Metastasis is a major cause of poor prognosis and recurrence in cancer patients. We have previously reported that cancer metastasis may be prevented by proton beam irradiation via the induction of tissue inhibitor of matrix metalloproteases-1 and -2, known as anti-metastatic factors, and the suppression of aromatase in MCF-7 human breast cancer cells. However, the prior report did not show the effect of proton beam irradiation on metastasis-enhancing factors. Therefore, in this study, the effects of proton beam irradiation on the regulation of metastasis-enhancing factors, including cyclooxygenase-2 (COX-2), matrix metalloproteinase-9 (MMP-9), urokinase plasminogen activator (uPA) and uPA receptor (uPAR), were investigated in MCF-7 human breast cancer cells. 12-O-tetradecanoylphorbol-13-acetate (TPA)-induced expression of COX-2, an important protein in metastasis and tumor growth in breast cancer, was down-regulated in a dose-dependent manner in MCF-7 human breast cancer cells irradiated by a proton beam.

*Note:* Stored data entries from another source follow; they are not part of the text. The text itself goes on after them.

(* ===== verification/PoolTheorems.v ===== *)
(** * Properties of the connection pool *)

From S2P Require Import Prelude GoLib Config SqlTypes Conn Iface ConnFacts.
Local Open Scope string_scope.
Local Open Scope Z_scope.

(** ** A concrete pool for the witnesses: capacity 1, one idle connection *)

Definition one_backend : BackendConfig :=
  mkBackendConfig "b1" "b1:3306" "" "u" "p" "" "utf8" 1 NormalBackend.

Definition idle_conn (ts : Z) : Conn := mkConn 0 11 false false DOpen ts.

Definition pool_world (q : option (list nat)) (ts : Z) (env : list Env) : World :=
  mkWorld {[0%nat := idle_conn ts; 1%nat := idle_conn ts]} 2
    {[0%nat := mkPool one_backend "b1:3306" q 20]} 1 [] env.

Definition at_time (now : Z) : Env := mkEnv now "" (Some 12) true (inl emptyResult) 0 false false true.

Lemma pool_world_owned ts env : Owned {[1%nat]} (pool_world (Some [0%nat]) ts env).
Proof.
  split.
  - intros p pool q Hp Hq. cbn in Hp. apply lookup_singleton_Some in Hp as [<- <-].
    injection Hq as <-. split; [apply NoDup_singleton|].
    intros c ->%list_elem_of_singleton. split; [set_solver|]. by exists (idle_conn ts).
  - intros c ->%elem_of_singleton. exists (idle_conn ts). by split_and!.
  - intros c x Hx. cbn in *. apply lookup_insert_Some in Hx as [[<- _]|[_ Hx]]; [lia|].
    apply lookup_singleton_Some in Hx as [<- _]. lia.
Qed.

(** ** Properties *)

(** C32. A pool never hands out a connection somebody holds: what [Get]
    returns is owned by nobody before and belongs to this pool, and nothing
    is sent; a failing [Get] leaves all owners as they were. *)
Theorem pool_get_exclusive L p w r w' :
  Owned L w -> is_Some (w_pools w !! p) -> Get p w = (r, w') ->
  w_sent w' = w_sent w /\
  match r with
  | Ok c => c ∉ L /\ Owned ({[c]} ∪ L) w' /\ conn_pool_ w' c = Some p
  | Err _ => Owned L w'
  | Panic _ => False
  end.
Proof.
  intros HO Hp E. destruct (Get_run L p w HO Hp) as (r1 & w1 & E1 & HS & _ & HR).
  rewrite E in E1. by injection E1 as <- <-.
Qed.

Lemma pool_get_exclusive_witness :
  match (Get 0 (pool_world (Some [0%nat]) 100 [at_time 100])).1 with
  | Ok c => c = 0%nat /\ c ∉ ({[1%nat]} : gset nat)
  | _ => False
  end.
Proof.
  pose proof (pool_get_exclusive {[1%nat]} 0 (pool_world (Some [0%nat]) 100 [at_time 100]) _ _
    (pool_world_owned _ _) (mk_is_Some _ (mkPool one_backend "b1:3306" (Some [0%nat]) 20) eq_refl)
    (surjective_pairing _)) as [_ H].
  replace (Get 0 (pool_world (Some [0%nat]) 100 [at_time 100])).1 with (@Ok nat 0%nat) in H |- *
    by (vm_compute; reflexivity).
  split; [reflexivity|exact (proj1 H)].
Defined.

Lemma the_pool_ok p pool w : w_pools w !! p = Some pool -> the_pool p w = (Ok pool, w).
Proof. unfold the_pool. by intros ->. Qed.

(** [Put] respects the capacity: with room in the channel the connection
    goes to its end, otherwise the connection is closed and the queue stays;
    either way the queue does not exceed [MaxConnections]. *)
Theorem pool_put_bounded p pool q c x w :
  w_pools w !! p = Some pool -> p_connections pool = Some q -> w_conns w !! c = Some x ->
  cn_driver x = DOpen -> Z.of_nat (length q) <= be_MaxConnections (p_conf pool) ->
  exists w' q' x', Put p c w = (Ok tt, w') /\
    (p_connections <$> w_pools w' !! p) = Some (Some q') /\ w_conns w' !! c = Some x' /\
    Z.of_nat (length q') <= be_MaxConnections (p_conf pool) /\
    (q' = (q ++ [c])%list /\ cn_driver x' = DOpen \/ q' = q /\ cn_driver x' = DClosed /\ cn_lastErr x' = true).
Proof.
  intros Hp Hq Hx Hd Hlen. unfold Put, put. rewrite (bind_ok_run _ _ _ _ _ (the_pool_ok _ _ _ Hp)), Hq.
  destruct (next_env_run w) as (e & w1 & E1 & K1 & _).
  assert (w_conns w1 = w_conns w) as C1 by (unfold next_env in E1; destruct (w_env w); by injection E1 as <- <-).
  destruct (upd_conn_run c (with_timestamp (ev_now e)) w1 x) as (w2 & E2 & K2 & _ & C2);
    [by rewrite C1|done|done|].
  unfold bind at 1. rewrite (bind_ok_run _ _ _ _ _ E1). unfold SetTimestamp. rewrite E2.
  assert (w_pools w2 = w_pools w) as P2 by (by rewrite (kp_pools _ _ K2), (kp_pools _ _ K1)).
  assert (w_conns w2 !! c = Some (with_timestamp (ev_now e) x)) as Hx2 by (by rewrite C2, lookup_alter_eq, C1, Hx).
  destruct (Z.ltb_spec (Z.of_nat (length q)) (be_MaxConnections (p_conf pool))).
  - eexists _, (q ++ [c])%list, _. split; [reflexivity|]. cbn. rewrite lookup_alter_eq, P2, Hp. split_and!; try done.
    + rewrite length_app. cbn. lia.
    + by left.
  - destruct (upd_conn_run c (fun x => with_lastErr true
      match cn_driver x with DNone => x | _ => with_driver DClosed x end) w2 (with_timestamp (ev_now e) x))
      as (w3 & E3 & K3 & _ & C3); [done|by cbn; rewrite Hd|by cbn; rewrite Hd|].
    exists w3, q. eexists. unfold Close. split; [exact E3|].
    rewrite (kp_pools _ _ K3), P2, Hp, C3, lookup_alter_eq, Hx2. cbn. rewrite Hq, Hd. split_and!; try done. by right.
Qed.

Lemma pool_put_bounded_witness :
  exists w' q', Put 0 1 (pool_world (Some [0%nat]) 100 []) = (Ok tt, w') /\
    (p_connections <$> w_pools w' !! 0%nat) = Some (Some q') /\ Z.of_nat (length q') <= 1.
Proof.
  destruct (pool_put_bounded 0 (mkPool one_backend "b1:3306" (Some [0%nat]) 20) [0%nat] 1 (idle_conn 100)
    (pool_world (Some [0%nat]) 100 [])) as (w' & q' & x' & E & Hq & _ & Hl & _); try reflexivity.
  exists w', q'. split; [exact E|]. split; [exact Hq|exact Hl].
Defined.

(** Steps leave the other connections alone. *)
Lemma upd_conn_other c f w r w' c' :
  upd_conn c f w = (r, w') -> c' <> c -> w_conns w' !! c' = w_conns w !! c'.
Proof.
  unfold upd_conn, bind, the_conn. destruct (w_conns w !! c); [|by intros [= _ <-]].
  intros [= _ <-] Hne. cbn. by rewrite lookup_alter_ne.
Qed.

Lemma next_env_conns w r w' : next_env w = (r, w') -> w_conns w' = w_conns w.
Proof. unfold next_env. destruct (w_env w); by intros [= _ <-]. Qed.

Lemma reconnect_other p w r w' c :
  reconnect p w = (r, w') -> (c < w_nextc w)%nat ->
  w_conns w' !! c = w_conns w !! c /\ r <> Ok c.
Proof.
  unfold reconnect, NewConnection, Dial. intros E Hlt. unfold bind at 1 in E.
  set (c2 := w_nextc w) in *. assert (c <> c2) as Hne by lia.
  set (w1 := mkWorld _ _ _ _ _ _) in E.
  assert (w_conns w1 !! c = w_conns w !! c) as H1 by (cbn; by rewrite lookup_insert_ne).
  unfold bind at 1 in E. unfold bind at 1 in E.
  destruct (next_env w1) as [re w2] eqn:E2. apply next_env_conns in E2.
  assert (w_conns w2 !! c = w_conns w !! c) as H2 by congruence.
  destruct re as [e| |]; [|by injection E as <- <-..]. destruct (ev_dial e) as [i|].
  - destruct (upd_conn c2 _ w2) as [r3 w3] eqn:E3. pose proof (upd_conn_other _ _ _ _ _ c E3 Hne) as H3.
    destruct r3 as [[]| |]; [|injection E as <- <-; split; [congruence|done]..].
    unfold bind at 1 in E. destruct (next_env w3) as [r4 w4] eqn:E4. apply next_env_conns in E4.
    destruct r4 as [e4| |]; [|injection E as <- <-; split; [congruence|done]..].
    unfold bind in E. destruct (SetTimestamp c2 (ev_now e4) w4) as [r5 w5] eqn:E5.
    pose proof (upd_conn_other _ _ _ _ _ c E5 Hne) as H5.
    destruct r5 as [[]| |]; injection E as <- <-; split; congruence.
  - unfold bind in E. destruct (Close c2 w2) as [r3 w3] eqn:E3.
    pose proof (upd_conn_other _ _ _ _ _ c E3 Hne) as H3.
    destruct r3 as [[]| |]; injection E as <- <-; split; congruence.
Qed.

(** How [Get] treats the oldest idle connection: used within the last
    second it is handed out as it is; idle longer than [maxIdleTime] it is
    closed and another one dialled, so it is never handed out again. *)
Theorem pool_get_idle p pool c rest x e es w :
  w_pools w !! p = Some pool -> p_connections pool = Some (c :: rest) ->
  w_conns w !! c = Some x -> cn_driver x = DOpen -> (c < w_nextc w)%nat -> w_env w = e :: es ->
  (ev_now e - cn_timestamp x <= 1 ->
     exists w', Get p w = (Ok c, w') /\ w_conns w' = w_conns w /\
       (p_connections <$> w_pools w' !! p) = Some (Some rest)) /\
  (Z.max 1 (p_maxIdleTime pool) < ev_now e - cn_timestamp x ->
     forall r w', Get p w = (r, w') -> r <> Ok c /\
       exists x', w_conns w' !! c = Some x' /\ cn_driver x' = DClosed).
Proof.
  intros Hp Hq Hx Hd Hlt Henv. set (d := ev_now e - cn_timestamp x).
  set (w1 := mkWorld (w_conns w) (w_nextc w) (alter (with_queue (Some rest)) p (w_pools w))
               (w_nextp w) (w_sent w) es).
  assert (Get p w = (if 1 <? d then
      if p_maxIdleTime pool <? d then Close c ;;; reconnect p
      else (let* ok := attempt (Ping c) in
            match ok with inr _ => reconnect p | inl _ => ret c end)
    else ret c) w1) as EG.
  { unfold Get. rewrite (bind_ok_run _ _ _ _ _ (the_pool_ok _ _ _ Hp)), Hq.
    unfold set_queue, modify. unfold bind at 1. unfold bind at 1, next_env. cbn [w_env set_pools].
    rewrite Henv. unfold bind at 1, the_conn. cbn [w_conns set_pools]. by rewrite Hx. }
  rewrite EG. clear EG. split; intros Ht.
  - rewrite (proj2 (Z.ltb_ge 1 _)) by lia. exists w1. split; [reflexivity|]. cbn.
    by rewrite lookup_alter_eq, Hp.
  - intros r w'. rewrite (proj2 (Z.ltb_lt 1 _)), (proj2 (Z.ltb_lt (p_maxIdleTime pool) _)) by lia.
    unfold bind at 1, Close, upd_conn, bind at 1, the_conn. cbn [w_conns w1]. rewrite Hx. unfold modify.
    intros E. apply (reconnect_other _ _ _ _ c) in E as [E Hr]; [|done]. split; [done|].
    rewrite E. cbn. rewrite lookup_alter_eq, Hx. cbn. rewrite Hd. by eexists.
Qed.

Lemma pool_get_idle_witness :
  (Get 0 (pool_world (Some [0%nat]) 100 [at_time 101])).1 = Ok 0%nat /\
  exists x', w_conns (Get 0 (pool_world (Some [0%nat]) 100 [at_time 121])).2 !! 0%nat = Some x' /\
    cn_driver x' = DClosed.
Proof.
  destruct (pool_get_idle 0 (mkPool one_backend "b1:3306" (Some [0%nat]) 20) 0 [] (idle_conn 100)
    (at_time 101) [] (pool_world (Some [0%nat]) 100 [at_time 101])) as [H1 _]; try reflexivity; [cbn; lia|].
  destruct (pool_get_idle 0 (mkPool one_backend "b1:3306" (Some [0%nat]) 20) 0 [] (idle_conn 100)
    (at_time 121) [] (pool_world (Some [0%nat]) 100 [at_time 121])) as [_ H2]; try reflexivity; [cbn; lia|].
  split.
  - destruct H1 as (w' & E & _); [cbn; lia|]. by rewrite E.
  - exact (proj2 (H2 ltac:(cbn; lia) _ _ (surjective_pairing _))).
Defined.

(** A connection given back to a closed pool is neither queued nor
    closed: [Put] does nothing, and the connection stays open for ever. *)
Theorem put_after_close_leaks p pool c x w :
  w_pools w !! p = Some pool -> p_connections pool = None -> w_conns w !! c = Some x ->
  cn_driver x = DOpen -> cn_pool x = p -> Recycle c w = (Ok tt, w).
Proof.
  intros Hp Hq Hx Hd <-. unfold Recycle, bind at 1, the_conn. rewrite Hx, Hd. unfold Put, put.
  by rewrite (bind_ok_run _ _ _ _ _ (the_pool_ok _ _ _ Hp)), Hq.
Qed.

Lemma put_after_close_leaks_witness :
  let w := (Pool_Close 0 (pool_world (Some [0%nat]) 100 [])).2 in
  Recycle 1 w = (Ok tt, w) /\ (cn_driver <$> w_conns w !! 1%nat) = Some DOpen.
Proof.
  split; [|reflexivity].
  apply (put_after_close_leaks 0 (mkPool one_backend "b1:3306" None 20) 1 (idle_conn 100)); reflexivity.
Defined.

Proton beam irradiation also decreased MMP-9 activity and expression induced by TPA. Furthermore, proton beam irradiation dose-dependently inhibited uPA and uPA receptor (uPAR) expression. In conclusion, the present investigation demonstrated that TPA-induced metastatic activity in MCF-7 human breast cancer cells is effectively lessened by proton beam irradiation via the reversal of COX-2, MMP-9, uPA and uPAR expressions and MMP-9 activity.